EXERCISE AIM: Somewhere below is a line with "specialize (Hd mean" and, later, a line with "Proof. unfold LogPosterior."; repeat those two lines and all the lines between them, exactly as they are.
--- ENTRIES SHOWN Enclosed Below ---
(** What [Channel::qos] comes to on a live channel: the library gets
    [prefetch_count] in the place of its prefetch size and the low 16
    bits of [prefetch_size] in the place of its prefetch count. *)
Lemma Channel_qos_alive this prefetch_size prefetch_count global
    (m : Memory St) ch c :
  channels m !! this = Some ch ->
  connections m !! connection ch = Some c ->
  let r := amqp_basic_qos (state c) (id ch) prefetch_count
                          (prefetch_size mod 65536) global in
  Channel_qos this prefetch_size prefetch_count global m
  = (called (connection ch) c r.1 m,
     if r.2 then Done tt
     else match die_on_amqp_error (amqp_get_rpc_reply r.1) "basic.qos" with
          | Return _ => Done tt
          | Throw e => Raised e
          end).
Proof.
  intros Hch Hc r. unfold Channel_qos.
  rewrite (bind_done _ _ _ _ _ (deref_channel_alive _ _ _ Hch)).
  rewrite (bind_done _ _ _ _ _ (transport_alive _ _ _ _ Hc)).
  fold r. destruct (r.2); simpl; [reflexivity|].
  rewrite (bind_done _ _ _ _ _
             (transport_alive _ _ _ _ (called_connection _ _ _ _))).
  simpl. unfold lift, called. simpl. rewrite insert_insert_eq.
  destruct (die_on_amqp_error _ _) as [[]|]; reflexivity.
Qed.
--- End of Enclosed ENTRIES SHOWN ---
--- ENTRIES SHOWN Enclosed Below ---
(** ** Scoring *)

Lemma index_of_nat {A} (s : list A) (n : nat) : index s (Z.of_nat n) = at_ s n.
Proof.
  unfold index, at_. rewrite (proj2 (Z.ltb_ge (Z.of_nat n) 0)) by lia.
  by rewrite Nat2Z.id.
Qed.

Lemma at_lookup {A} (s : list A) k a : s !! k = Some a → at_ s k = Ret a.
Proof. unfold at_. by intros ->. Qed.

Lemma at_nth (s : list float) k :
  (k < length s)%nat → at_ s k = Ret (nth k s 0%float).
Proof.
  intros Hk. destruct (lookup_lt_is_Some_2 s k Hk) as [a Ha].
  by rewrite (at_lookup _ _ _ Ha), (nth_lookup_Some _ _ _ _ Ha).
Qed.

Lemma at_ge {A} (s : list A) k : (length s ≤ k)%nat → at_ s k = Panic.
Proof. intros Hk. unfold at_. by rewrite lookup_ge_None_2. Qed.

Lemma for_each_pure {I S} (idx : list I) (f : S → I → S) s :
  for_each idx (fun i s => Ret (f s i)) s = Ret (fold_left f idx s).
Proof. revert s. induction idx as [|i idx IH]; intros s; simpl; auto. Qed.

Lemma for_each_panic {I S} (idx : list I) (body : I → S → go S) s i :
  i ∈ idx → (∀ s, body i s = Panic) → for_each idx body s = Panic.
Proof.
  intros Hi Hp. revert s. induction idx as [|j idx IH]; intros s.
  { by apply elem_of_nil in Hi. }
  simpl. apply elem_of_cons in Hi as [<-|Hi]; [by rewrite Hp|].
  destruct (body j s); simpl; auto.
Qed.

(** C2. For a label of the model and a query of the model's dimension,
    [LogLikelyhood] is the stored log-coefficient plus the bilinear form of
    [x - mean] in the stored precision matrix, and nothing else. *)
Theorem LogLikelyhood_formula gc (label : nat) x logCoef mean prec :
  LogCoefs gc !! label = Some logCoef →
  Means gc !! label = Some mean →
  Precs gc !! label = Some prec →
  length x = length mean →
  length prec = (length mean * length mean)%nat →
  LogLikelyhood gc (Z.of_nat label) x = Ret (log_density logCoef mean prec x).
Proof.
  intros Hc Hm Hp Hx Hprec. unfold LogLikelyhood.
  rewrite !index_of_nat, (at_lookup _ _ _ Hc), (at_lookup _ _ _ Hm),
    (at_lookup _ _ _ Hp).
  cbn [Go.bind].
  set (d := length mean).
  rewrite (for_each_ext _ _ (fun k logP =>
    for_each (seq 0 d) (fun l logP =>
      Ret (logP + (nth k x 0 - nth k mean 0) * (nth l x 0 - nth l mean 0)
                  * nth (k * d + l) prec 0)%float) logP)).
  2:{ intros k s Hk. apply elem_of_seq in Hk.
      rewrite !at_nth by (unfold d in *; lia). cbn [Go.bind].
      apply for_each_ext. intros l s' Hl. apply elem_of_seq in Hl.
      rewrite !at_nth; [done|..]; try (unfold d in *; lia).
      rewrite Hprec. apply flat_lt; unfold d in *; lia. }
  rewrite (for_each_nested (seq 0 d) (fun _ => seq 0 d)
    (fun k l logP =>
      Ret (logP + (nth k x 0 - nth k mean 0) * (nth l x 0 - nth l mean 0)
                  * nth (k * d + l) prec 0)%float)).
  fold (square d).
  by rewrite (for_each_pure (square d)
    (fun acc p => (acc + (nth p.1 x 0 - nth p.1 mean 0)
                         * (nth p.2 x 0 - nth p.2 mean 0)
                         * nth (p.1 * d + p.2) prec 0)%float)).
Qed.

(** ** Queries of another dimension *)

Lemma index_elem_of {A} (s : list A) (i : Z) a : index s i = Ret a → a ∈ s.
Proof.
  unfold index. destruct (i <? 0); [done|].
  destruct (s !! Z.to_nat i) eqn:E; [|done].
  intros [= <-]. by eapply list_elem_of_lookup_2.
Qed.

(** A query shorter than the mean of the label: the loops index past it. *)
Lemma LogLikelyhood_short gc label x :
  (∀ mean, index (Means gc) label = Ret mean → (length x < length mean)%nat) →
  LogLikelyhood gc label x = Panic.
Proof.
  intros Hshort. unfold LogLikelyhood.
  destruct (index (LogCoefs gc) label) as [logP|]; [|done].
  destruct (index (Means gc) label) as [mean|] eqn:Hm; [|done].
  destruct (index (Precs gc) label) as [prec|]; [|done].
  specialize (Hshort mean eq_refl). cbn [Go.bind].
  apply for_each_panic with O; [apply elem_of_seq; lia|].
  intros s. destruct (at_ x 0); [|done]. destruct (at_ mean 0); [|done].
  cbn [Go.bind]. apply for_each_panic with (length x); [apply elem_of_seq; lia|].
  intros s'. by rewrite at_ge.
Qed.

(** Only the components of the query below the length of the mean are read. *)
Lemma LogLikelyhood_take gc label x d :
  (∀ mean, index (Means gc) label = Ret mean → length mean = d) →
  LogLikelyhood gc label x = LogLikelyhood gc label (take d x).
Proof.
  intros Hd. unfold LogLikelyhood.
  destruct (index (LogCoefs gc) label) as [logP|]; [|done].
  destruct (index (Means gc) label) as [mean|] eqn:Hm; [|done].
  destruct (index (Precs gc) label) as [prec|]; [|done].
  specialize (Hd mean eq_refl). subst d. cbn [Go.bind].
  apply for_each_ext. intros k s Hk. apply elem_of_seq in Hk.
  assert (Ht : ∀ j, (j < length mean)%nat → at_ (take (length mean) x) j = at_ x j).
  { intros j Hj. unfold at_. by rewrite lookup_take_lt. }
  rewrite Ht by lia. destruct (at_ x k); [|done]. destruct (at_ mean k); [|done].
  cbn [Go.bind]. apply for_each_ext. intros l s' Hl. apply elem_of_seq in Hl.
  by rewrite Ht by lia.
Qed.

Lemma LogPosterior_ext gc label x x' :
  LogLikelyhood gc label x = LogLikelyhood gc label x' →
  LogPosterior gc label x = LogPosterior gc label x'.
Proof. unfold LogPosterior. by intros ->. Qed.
--- End of Enclosed ENTRIES SHOWN ---
EXERCISE RESULT:
  specialize (Hd mean eq_refl). subst d. cbn [Go.bind].
  apply for_each_ext. intros k s Hk. apply elem_of_seq in Hk.
  assert (Ht : ∀ j, (j < length mean)%nat → at_ (take (length mean) x) j = at_ x j).
  { intros j Hj. unfold at_. by rewrite lookup_take_lt. }
  rewrite Ht by lia. destruct (at_ x k); [|done]. destruct (at_ mean k); [|done].
  cbn [Go.bind]. apply for_each_ext. intros l s' Hl. apply elem_of_seq in Hl.
  by rewrite Ht by lia.
Qed.

Lemma LogPosterior_ext gc label x x' :
  LogLikelyhood gc label x = LogLikelyhood gc label x' →
  LogPosterior gc label x = LogPosterior gc label x'.
Proof. unfold LogPosterior. by intros ->. Qed.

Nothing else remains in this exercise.